Robust and economic reduction protocol employing immensely stable and leach-proof magnetically separable nanocomposites

Abstract

Magnetically recoverable nanocomposites i.e. metal loaded over modified ferrite nanoparticles have been synthesized via a facile three step pathway. Modification of ferrite nanoparticles which serve as the core has been achieved using dopamine hydrogen chloride. Owing to this, introduction of terminal amine groups on the surface of ferrite nanoparticles takes place which provides binding sites for the stabilization of metal nanoparticles providing leach-proof nanocomposites. The synthesized nanocomposites have been characterized using various characterization techniques. Substantiation of the modification of the pristine magnetic ferrite nano particles has been done from the emergence of strong stretching vibration bands of N–H and O–H in the range of 3200–3400 cm⁻¹, N–H stretching band in the range of 1630–1650 cm⁻¹, C–C vibrations of the benzene ring in the range of 1480–1500 cm⁻¹ and C–O stretching vibrations in the range of 1070–1100 cm⁻¹. In the XRD patterns additional peaks corresponding to loaded metals (Cu and Ag) along with peaks corresponding to spinel ferrites have been observed confirming the successful formation of the composite.

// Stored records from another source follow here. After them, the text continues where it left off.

(** What the answers at the terminal select. *)
Lemma askCapabilities_ok answer prompts n : forall console w console' w' l,
  askCapabilities (DB := DB) answer n prompts console w = (console', w', Ok l) ->
  forall name, In name l <-> exists k, nth_error (map fst prompts) k = Some name /\
    In (toLowerCase (trim (answer (n + k)%nat))) [""; "y"; "yes"].
Proof.
  revert n. induction prompts as [|[capability label] r IH]; intros n console w console' w' l E name; cbn [askCapabilities] in E.
  - injection E as <- <- <-. split; [intros [] | intros ([|k] & Hk & _); discriminate Hk].
  - apply cli_bind_ok in E as (c1 & w1 & [] & _ & E). cbv zeta in E.
    assert (forall q, (exists k, nth_error (map fst r) k = Some name /\ q (S n + k)%nat) <->
      exists k, (0 < k)%nat /\ nth_error (map fst ((capability, label) :: r)) k = Some name /\ q (n + k)%nat) as Hshift.
    { intros q. split.
      - intros (k & Hk & Ha). exists (S k). split; [lia|]. split; [exact Hk | now rewrite Nat.add_succ_r].
      - intros ([|k] & Hp0 & Hk & Ha); [lia|]. exists k. split; [exact Hk | now rewrite Nat.add_succ_r in Ha]. }
    destruct (existsb _ [""; "y"; "yes"]) eqn:Ey.
    + apply cli_bind_ok in E as (c2 & w2 & l' & E2 & E). injection E as <- <- <-. cbn [In].
      rewrite (IH _ _ _ _ _ _ E2), (Hshift (fun k => In (toLowerCase (trim (answer k))) [""; "y"; "yes"])). split.
      * intros [->|(k & _ & Hk)]; [|exists k; exact Hk]. exists O. split; [reflexivity|]. rewrite Nat.add_0_r.
        apply existsb_exists in Ey as (x & Hx & Ex). apply String.eqb_eq in Ex. now rewrite Ex.
      * intros ([|k] & Hk & Ha); [left; now injection Hk | right; exists (S k); split; [lia | auto]].
    + destruct (existsb _ ["n"; "no"]); [|discriminate E]. rewrite (IH _ _ _ _ _ _ E), (Hshift (fun k => In (toLowerCase (trim (answer k))) [""; "y"; "yes"])).
      split; [intros (k & _ & Hk); exists k; exact Hk|]. intros ([|k] & Hk & Ha); [|exists (S k); split; [lia | auto]].
      rewrite Nat.add_0_r in Ha. exfalso. rewrite <- not_true_iff_false in Ey. apply Ey, existsb_exists.
      eexists. split; [exact Ha | apply String.eqb_refl].
Qed.

(** What [init] is asked for: the names in the [--use] values, separated by
    commas; without any, the defaults, or at a terminal the names whose
    question was answered with yes. *)
Definition wanted (options : list (string * list string)) (name : string) : Prop :=
  match arrayOption options "use" with
  | [] => match ps_answer p with
          | None => In name ["api"; "webhooks"; "jobs"]
          | Some answer => exists k, nth_error ["api"; "webhooks"; "jobs"; "files"] k = Some name /\
              In (toLowerCase (trim (answer k))) [""; "y"; "yes"]
          end
  | values => exists value piece, In value values /\ In piece (splitOn "," value) /\ trim piece = name
  end.

Lemma asked_wanted options console w console' w' capabilities :
  match flat_map (splitOn ",") (arrayOption options "use") with
  | [] => configureCapabilities p
  | requested => mret (List.filter truthy (map trim requested))
  end console w = (console', w', Ok capabilities) ->
  forall name, In name capabilities <-> wanted options name /\ (name <> "").
Proof.
  intros E name. unfold wanted. destruct (arrayOption options "use") as [|v r] eqn:Eu.
  - cbn [flat_map] in E. unfold configureCapabilities in E. destruct (ps_answer p) as [answer|].
    + apply cli_bind_ok in E as (c1 & w1 & [] & _ & E). rewrite (askCapabilities_ok _ _ _ _ _ _ _ _ E). cbn [map fst].
      split; [|intros [Hw _]; exact Hw]. intros (k & Hk & Ha). split; [eauto|].
      destruct k as [|[|[|[|[|k]]]]]; cbn in Hk; first [discriminate Hk | injection Hk as <-; discriminate].
    + injection E as <- <- <-. unfold DEFAULT_CAPABILITIES. split; [|intros [Hw _]; exact Hw]. intros Hin. split; [exact Hin|].
      cbn in Hin. destruct Hin as [<-|[<-|[<-|[]]]]; discriminate.
  - destruct (flat_map (splitOn ",") (v :: r)) as [|a l] eqn:Ew.
    + exfalso. cbn [flat_map] in Ew. destruct v as [|ch v]; [discriminate Ew|]. cbn [splitOn] in Ew.
      destruct (Ascii.eqb ch ","); [discriminate Ew|]. destruct (splitOn "," v); discriminate Ew.
    + assert (capabilities = List.filter truthy (map trim (flat_map (splitOn ",") (v :: r)))) as -> by (rewrite Ew; now injection E).
      rewrite List.filter_In, in_map_iff. unfold truthy. rewrite negb_true_iff, String.eqb_neq.
      split; intros [Hw Hne]; (split; [|exact Hne]).
      * destruct Hw as (piece & Ht & Hp). apply in_flat_map in Hp as (value & Hv & Hp). eauto.
      * destruct Hw as (value & piece & Hv & Hp & Ht). exists piece. split; [exact Ht|]. apply in_flat_map. eauto.
Qed.

(** C33: The contract [init] writes says what was asked for.  When [init]
    succeeds there was neither a contract nor a flow file, the services'
    state is as before, and the two files are all that was written; [--use] is
    the only option; and the application reads of this contract, line by line,
    exactly the capabilities that were asked for ([wanted]: those named by
    [--use]; without it the defaults, or at a terminal those answered with
    yes), each once, at least one; and every name asked for is one of the five
    that are supported (or empty, between two commas). *)
Theorem init_reads_back file stringify tokens console w console' w' code :
  handleInitCommand p tokens console w = (console', w', Ok code) ->
  exists options text flow st,
    code = 0 /\ w' = w /\ parseOptions tokens = Ok options /\ (forall key values, In (key, values) options -> key = "use") /\
    co_files console !! configPath p = None /\ co_files console !! flowPath p = None /\
    co_files console' = <[flowPath p := flow]> (<[configPath p := text]> (co_files console)) /\ co_files console' !! configPath p = Some text /\
    scanLines file stringify (mkScan [] [] None) (splitOn "010" text) = Ok st /\ sn_block st = None /\
    (forall c, In c (sn_uses st) <-> wanted options (capabilityName c)) /\ List.NoDup (sn_uses st) /\ sn_uses st <> [] /\
    (forall name, wanted options name -> In name [""; "api"; "webhooks"; "jobs"; "notifications"; "files"]).
Proof.
  unfold handleInitCommand. intros E.
  apply cli_bind_ok in E as (c1 & w1 & options & E1 & E). apply settled_ok in E1 as (-> & -> & Eo).
  apply cli_bind_ok in E as (c1 & w1 & u1 & E1 & E). apply settled_ok in E1 as (-> & -> & Eother).
  apply cli_bind_ok in E as (c1 & w1 & capabilities & E1 & E).
  assert (w1 = w /\ co_files c1 = co_files console) as [-> Hf1].
  { refine (prints_ok _ _ _ _ _ _ _ E1). destruct (flat_map _ _); [apply configureCapabilities_prints | apply prints_ret]. }
  apply cli_bind_ok in E as (c2 & w2 & u2 & E2 & E). apply settled_ok in E2 as (-> & -> & En).
  apply cli_bind_ok in E as (c2 & w2 & u3 & E2 & E). apply settled_ok in E2 as (-> & -> & Eu).
  apply cli_bind_ok in E as (c2 & w2 & [] & E2 & E). apply absent_ok in E2 as (-> & -> & Ha).
  apply cli_bind_ok in E as (c2 & w2 & name & E2 & E). apply detect_ok in E2 as (-> & -> & Hname).
  apply cli_bind_ok in E as (c2 & w2 & [] & E2 & E). apply writeFile_ok in E2 as (-> & Hf2 & _).
  apply cli_bind_ok in E as (c3 & w3 & [] & E3 & E). apply cli_bind_ok in E3 as (c4 & w4 & template & E4 & E3).
  apply settled_ok in E4 as (-> & -> & _). apply writeFile_ok in E3 as (-> & Hf3 & _).
  do 3 (apply cli_bind_ok in E as (? & ? & [] & [= <- <-] & E)). injection E as <- <- <-. cbn [co_files].
  pose proof (asked_wanted _ _ _ _ _ _ E1) as Hw.
  assert (forall name, In name capabilities -> In name (map capabilityName SUPPORTED_CAPABILITIES)) as Hknown.
  { intros x Hx. destruct (List.filter _ capabilities) eqn:Ef; [|discriminate Eu].
    destruct (existsb (String.eqb x) (map capabilityName SUPPORTED_CAPABILITIES)) eqn:Hk.
    - apply existsb_exists in Hk as (y & Hy & Hk). apply String.eqb_eq in Hk as ->. exact Hy.
    - assert (In x []) as []. rewrite <- Ef. apply List.filter_In. now rewrite Hk. }
  exists options, (canonicalConfig name (chosen capabilities)).
  eexists _, (mkScan (rev (chosen capabilities)) (tomlLines name (chosen capabilities) ++ [""])%list None).
  rewrite Hf1 in Ha, Hf2. rewrite Hf2 in Hf3. inversion Ha as [|? ? Hc Ha']; subst. inversion Ha' as [|? ? Hfl _]; subst.
  split; [reflexivity|]. split; [reflexivity|]. split; [exact Eo|]. split.
  { intros key values Hin. destruct (List.find _ options) as [[k vs]|] eqn:Ef; [discriminate Eother|].
    apply (List.find_none _ _ Ef) in Hin. now apply negb_false_iff, String.eqb_eq in Hin. }
  split; [exact Hc|]. split; [exact Hfl|]. split; [exact Hf3|].
  split; [rewrite Hf3, lookup_insert_ne by (apply resolveIn_apart; discriminate); apply lookup_insert_eq|].
  split; [apply canonicalConfig_scanned, nameChar_noNewline, Hname|]. split; [reflexivity|]. cbn [sn_uses].
  assert (forall c, In c (rev (chosen capabilities)) <-> wanted options (capabilityName c)) as Hexact.
  { intros c. rewrite <- in_rev, chosen_exact. split; [intros [_ Hin]; now apply Hw in Hin as [Hin _]|].
    intros Hc'. assert (In (capabilityName c) capabilities) as Hin by (apply Hw; split; [exact Hc' | now destruct c]).
    split; [|exact Hin]. apply Hknown, in_map_iff in Hin as (c' & Hn & Hin). destruct c', c; try discriminate Hn; exact Hin. }
  split; [exact Hexact|]. split; [apply NoDup_rev, List.NoDup_filter; repeat constructor; cbn; intuition discriminate|]. split.
  - destruct capabilities as [|x r]; [discriminate En|]. pose proof (Hknown x (or_introl eq_refl)) as Hx.
    apply in_map_iff in Hx as (c & Hn & Hs). intros E0. assert (In c (rev (chosen (x :: r)))) as Hin.
    { rewrite <- in_rev. apply chosen_exact. split; [exact Hs | left; now symmetry]. }
    rewrite E0 in Hin. destruct Hin.
  - intros n Hn. destruct (String.eqb_spec n "") as [->|Hne]; [now left|]. right. apply Hknown, Hw. auto.
Qed.
End init.
(** * SwapSmith: order monitor, DCA scheduler, aggregator client, the
      authenticated HTTP routes, the yield pools and the command parser,
      embedded from the TypeScript sources.

    Times are milliseconds since the epoch ([Z]); JavaScript values read from
    JSON bodies and JWT payloads are [JS.value]; a promise that rejects or a
    call that throws is a [Rejected] result; database tables are lists of
    rows; the side effects of a function are the events it returns.

    Part I holds the embedding, Part II the properties. *)

From Stdlib Require Import ZArith List String Ascii Bool Lia QArith.
Import ListNotations.
Open Scope string_scope.
Open Scope list_scope.
Open Scope Z_scope.
Set Warnings "-register-all".

(* ================================================================== *)
(** * Part I: the embedding *)

(* ------------------------------------------------------------------ *)
(** ** JavaScript values *)

Module JS.

(** A JavaScript number: a finite value, an infinity or NaN. *)
Inductive number : Type :=
| Fin (q : Q)
| PosInf
| NegInf
| NaN.

(** The values of JSON, and [Builtin] for a built-in function met when a
    property is read. *)
Inductive value : Type :=
| Undefined
| Null
| Bool (b : bool)
| Num (n : number)
| Str (s : string)
| Arr (items : list value)
| Obj (fields : list (string * value))
| Builtin (name : string).

(** The result of an awaited promise or of a call that may throw. *)
Inductive outcome (A : Type) : Type :=
| Resolved (a : A)
| Rejected.
Arguments Resolved {A} a.
Arguments Rejected {A}.

(** ToBoolean. *)
Definition truthy (v : value) : bool :=
  match v with
  | Undefined | Null => false
  | Bool b => b
  | Num (Fin q) => negb (Qeq_bool q 0)
  | Num NaN => false
  | Num _ => true
  | Str s => negb (String.eqb s EmptyString)
  | Arr _ | Obj _ | Builtin _ => true
  end.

EDS patterns and FE-SEM elemental mapping confirmed the purity of the samples by displaying the absence of any impurity. Elemental mapping also confirmed the uniform binding of the loaded metals over the surface of modified ferrite nanoparticles. Catalytic efficiency of the synthesized nanocomposites has been explored for the reduction of nitroarenes. Both the Cu and Ag loaded samples exhibited excellent activity and efficient recyclability for the reduction of nitroarenes in the presence of NaBH₄ as a reducing agent.